EL GOLPECITO EN LA FRENTE

Esta mañana, cuando estaba practicando mi rato de oración, me ha parecido ver muy claro algo que siempre veo como muy turbio y entre las brumas del misterio. Y no lo he podio evitar. Me he pegado con los dedos ese golpecito en la frente que, algunas veces nos damos cuando descubrimos algo largamente buscado: ¡así tiene que ser!, exclamamos convencidos. Y se trata nada menos que de un hallazgo para mí muy valioso: el sentido del dolor dentro de la naturaleza humana. Sé, por una parte, que a mi raciocinio se le pueden poner multitud de objeciones; y por otra, que no soy el único, por supuesto, en haberlo descubierto. No he puesto una pica en Flandes, pero ahí va mi pensamiento en la misma forma que ha ido iluminando mi alma:


Tú, Señor, nos has colocado en este mundo y no acabamos de entender tu lenguaje. Me ha parecido comprender algo el misterio del dolor. Nos envías el sufrimiento para que nos acordemos del Cielo. Me parece que los antiguos lo entendieron mejor que nosotros. Jesús, nos arrastras con cierta violencia hacia Ti.
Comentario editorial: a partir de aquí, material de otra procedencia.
Lemma zoom_try_post (zoomToken zoomMeetingId : jsstring) (env : ZoomEnv) (app : App) :
  zoom_post env (timeouts app) (finalTranscript app)
    (fst (zoom_try zoomToken zoomMeetingId env app))
    (snd (zoom_try zoomToken zoomMeetingId env app))
  /\ exists new,
       fetches (fst (zoom_try zoomToken zoomMeetingId env app)) = fetches app ++ new
       /\ (length new <= 2)%nat
       /\ (exists rest, [Some (js "Bearer " ++ zoomToken); None]
                        = List.map authorization new ++ rest)
       /\ Forall (fun f => exists target component,
                    encodeURIComponent target = Some component
                    /\ fetch_url f = CORS_PROXY ++ component) new.
Proof.
  unfold zoom_try.
  destruct (encodeURIComponent (list_url zoomMeetingId)) as [component |] eqn:Henc;
    cbn [fst snd].
  2: { split; [now split; [| left] |]. exists []. rewrite app_nil_r.
       split; [reflexivity |]. split; [simpl; lia |].
       split; [eexists; reflexivity | constructor]. }
  assert (Hone : forall r, timeouts r = timeouts app ->
            finalTranscript r = finalTranscript app ->
            fetches r = fetches app
                        ++ [mkFetch (CORS_PROXY ++ component)
                              (Some (js "Bearer " ++ zoomToken))] ->
            forall m,
            zoom_post env (timeouts app) (finalTranscript app) r (Thrown m)
            /\ exists new,
                 fetches r = fetches app ++ new /\ (length new <= 2)%nat
                 /\ (exists rest, [Some (js "Bearer " ++ zoomToken); None]
                                  = List.map authorization new ++ rest)
                 /\ Forall (fun f => exists target c,
                              encodeURIComponent target = Some c
                              /\ fetch_url f = CORS_PROXY ++ c) new).
  { intros r Ht Hf Hr m. split; [now split; [| left] |].
    eexists. split; [exact Hr |]. split; [simpl; lia |].
    split; [eexists; reflexivity |].
    constructor; [| constructor]. now exists (list_url zoomMeetingId), component. }
  destruct (listResponse env) as [recResp | message]; cbn [fst snd];
    [| now apply Hone].
  destruct (ok recResp); cbn [fst snd negb].
  2: { destruct (body_text recResp); cbn [fst snd]; now apply Hone. }
  destruct (body_json recResp) as [recording_files | message]; cbn [fst snd];
    [| now apply Hone].
  destruct (find _ _) as [file |]; cbn [fst snd]; [| now apply Hone].
  match goal with |- context [download_transcript zoomToken env file ?a] =>
    destruct (download_transcript_post zoomToken env file a)
      as (Hpost & new & Hfetch & Hnew) end.
  split; [exact Hpost |].
  exists (mkFetch (CORS_PROXY ++ component) (Some (js "Bearer " ++ zoomToken)) :: new).
  rewrite Hfetch. simpl. rewrite <- app_assoc. split; [reflexivity |].
  destruct Hnew as [-> | (target & c & Hc & ->)]; simpl.
  - split; [lia |]. split; [eexists; reflexivity |].
    constructor; [| constructor]. now exists (list_url zoomMeetingId), component.
  - split; [lia |]. split; [exists []; reflexivity |].
    constructor; [now exists (list_url zoomMeetingId), component |].
    constructor; [| constructor]. exists target, c. split; [exact Hc | reflexivity].
Qed.

Transparent encodeURIComponent list_url download_url_with_token.

End Zoom.

(** X15.  A call of [fetchZoomTranscript] that passes its guard ends in one
    of three ways, and the last status tells which.  Loaded: the transcript
    was delivered and its prose is not empty, the timers of its sentences
    are registered behind the earlier ones, the prose is appended to the
    final transcript between its markers, and the audio output exists.
    Empty: the prose is empty, nothing is registered or appended.  Error:
    no timer is registered, and the final transcript is untouched unless
    only the creation of the audio output failed.  In every case the
    fetching flag is clear at the end. *)
Theorem fetchZoomTranscript_outcomes (zoomToken zoomMeetingId : jsstring)
  (env : ZoomEnv) (app : App) :
  zoomToken <> [] -> zoomMeetingId <> [] ->
  isFetchingZoom (fetchZoomTranscript zoomToken zoomMeetingId env app) = false
  /\ ((ends_with_status ZOOM_LOADED (fetchZoomTranscript zoomToken zoomMeetingId env app)
       /\ exists vtt,
            delivered env vtt /\ parseVTT vtt <> []
            /\ timeouts (fetchZoomTranscript zoomToken zoomMeetingId env app)
               = timeouts app ++ queue_sentences (parseVTT vtt)
            /\ finalTranscript (fetchZoomTranscript zoomToken zoomMeetingId env app)
               = finalTranscript app ++ transcript_block (parseVTT vtt)
            /\ audioStreamerRef
                 (core (fetchZoomTranscript zoomToken zoomMeetingId env app))
               <> None)
      \/ (ends_with_status ZOOM_EMPTY (fetchZoomTranscript zoomToken zoomMeetingId env app)
          /\ timeouts (fetchZoomTranscript zoomToken zoomMeetingId env app)
             = timeouts app
          /\ finalTranscript (fetchZoomTranscript zoomToken zoomMeetingId env app)
             = finalTranscript app)
      \/ (exists message,
            ends_with_status (ZOOM_ERROR message)
              (fetchZoomTranscript zoomToken zoomMeetingId env app)
            /\ timeouts (fetchZoomTranscript zoomToken zoomMeetingId env app)
               = timeouts app
            /\ (finalTranscript (fetchZoomTranscript zoomToken zoomMeetingId env app)
                = finalTranscript app
                \/ (audioInit env <> AudioReady
                    /\ exists vtt,
                         delivered env vtt
                         /\ finalTranscript
                              (fetchZoomTranscript zoomToken zoomMeetingId env app)
                            = finalTranscript app ++ transcript_block (parseVTT vtt))))).
Proof.
  intros Htoken Hid. unfold fetchZoomTranscript.
  destruct zoomToken as [| c1 token]; [congruence |].
  destruct zoomMeetingId as [| c2 id]; [congruence |].
  cbn [truthy negb orb].
  match goal with |- context [zoom_try ?t ?i env ?a] =>
    destruct (zoom_try_post t i env a) as (Hpost & _);
    destruct (zoom_try t i env a) as [r o] end.
  simpl in Hpost. destruct o as [| message]; simpl in *.
  - split; [reflexivity |].
    destruct Hpost as [(vtt & Hd & Hnil & Hs & Ht & Hf)
                      | (vtt & Hd & Hne & Hs & Ht & Hf & Ha)].
    + right. left. now repeat split.
    + left. split; [exact Hs |]. exists vtt. now repeat split.
  - split; [reflexivity |]. right. right. exists message.
    destruct Hpost as (Ht & Hf).
    split; [eexists; reflexivity |]. split; [exact Ht |].
    destruct Hf as [Hf | (Haudio & vtt & Hd & _ & Hf)]; [now left |].
    right. split; [exact Haudio |]. now exists vtt.
Qed.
¡Cuántas veces me encuentro ignorando mi fin! Me ilusiono con asuntos buenos, regulares e incluso malos Me domina el deseo del dinero, el deseo de ser apreciado, el deseo de placer. Pero me doy cuenta de que con frecuencia me salen las cosas bien y siento hastío. Otras veces me encuentro enfermo, sin ganas de nada y con malestar. En otras ocasiones tengo éxito en mis trabajos y proyectos, pero alguien me amarga el día con sus impertinencias. Me tropiezo con pinchazos de espinas cada dos por tres. Señor, durante muchos años no he llegado a comprender el porqué de tanta contrariedad, el misterio de tanto dolor en nuestra existencia. Pero hace unos momentos me he dado un golpe en la frente; me ha parecido entenderlo; he sentido como una iluminación interior.

¡Arriba los corazones! Es que me acuerdo poco de mi fin que eres Tu, Dios mío. Me acuerdo poco del Cielo y suelo vivir en la tierra como si siempre hubiera de estar aquí. Si no tuviera dolores y contratiempos, nunca me acordaría de mi fin; me encontraría tan a gusto aquí que me olvidaría de Ti, y de mi morada eterna en el Cielo. Gracias, Señor, por el sufrimiento. Pero ayúdame a asumirlo bien. Y que se me grabe en el alma el momento de tu ascensión a los Cielos. Que cuando me vengan las malas rachas de sufrimiento te vea subir a las alturas, donde estás sentado a la derecha de Dios Padre y me sienta con fuerza y alegría para continuar viviendo con ilusión. Y que cuando me salgan las cosas bien, también me acuerde del Cielo, de que Tú estás allí aguardándonos. Eso sí, mantenme en tu amor y en tu gracia, para que nunca pierda de vista la Patria celestial.

Por estos derroteros iba mi pensamiento. Sé que el hombre es voluble y que esta iluminación de hoy puede trocarse mañana en tinieblas; que con el tiempo, aun la luz más brillante, tórnase mortecina. Todo esto lo sé. Y se me ocurre una solución para cuando se haga de noche: aguantar, y pensar que existe la luz, y que debo acercarme a ella con humildad. ¿Qué me ha ocurrido? Que hoy ha sido uno de los días en que he practicado bien la oración; que esto mismo he de procurar todos los días.

Amigo, te ofrezco esta mi pequeña experiencia, y ojalá saques tú la misma conclusión: merece la pena hacer todos los días un rato de oración con empeño. Así podemos descubrir grandes verdades con ese golpecito en la frente.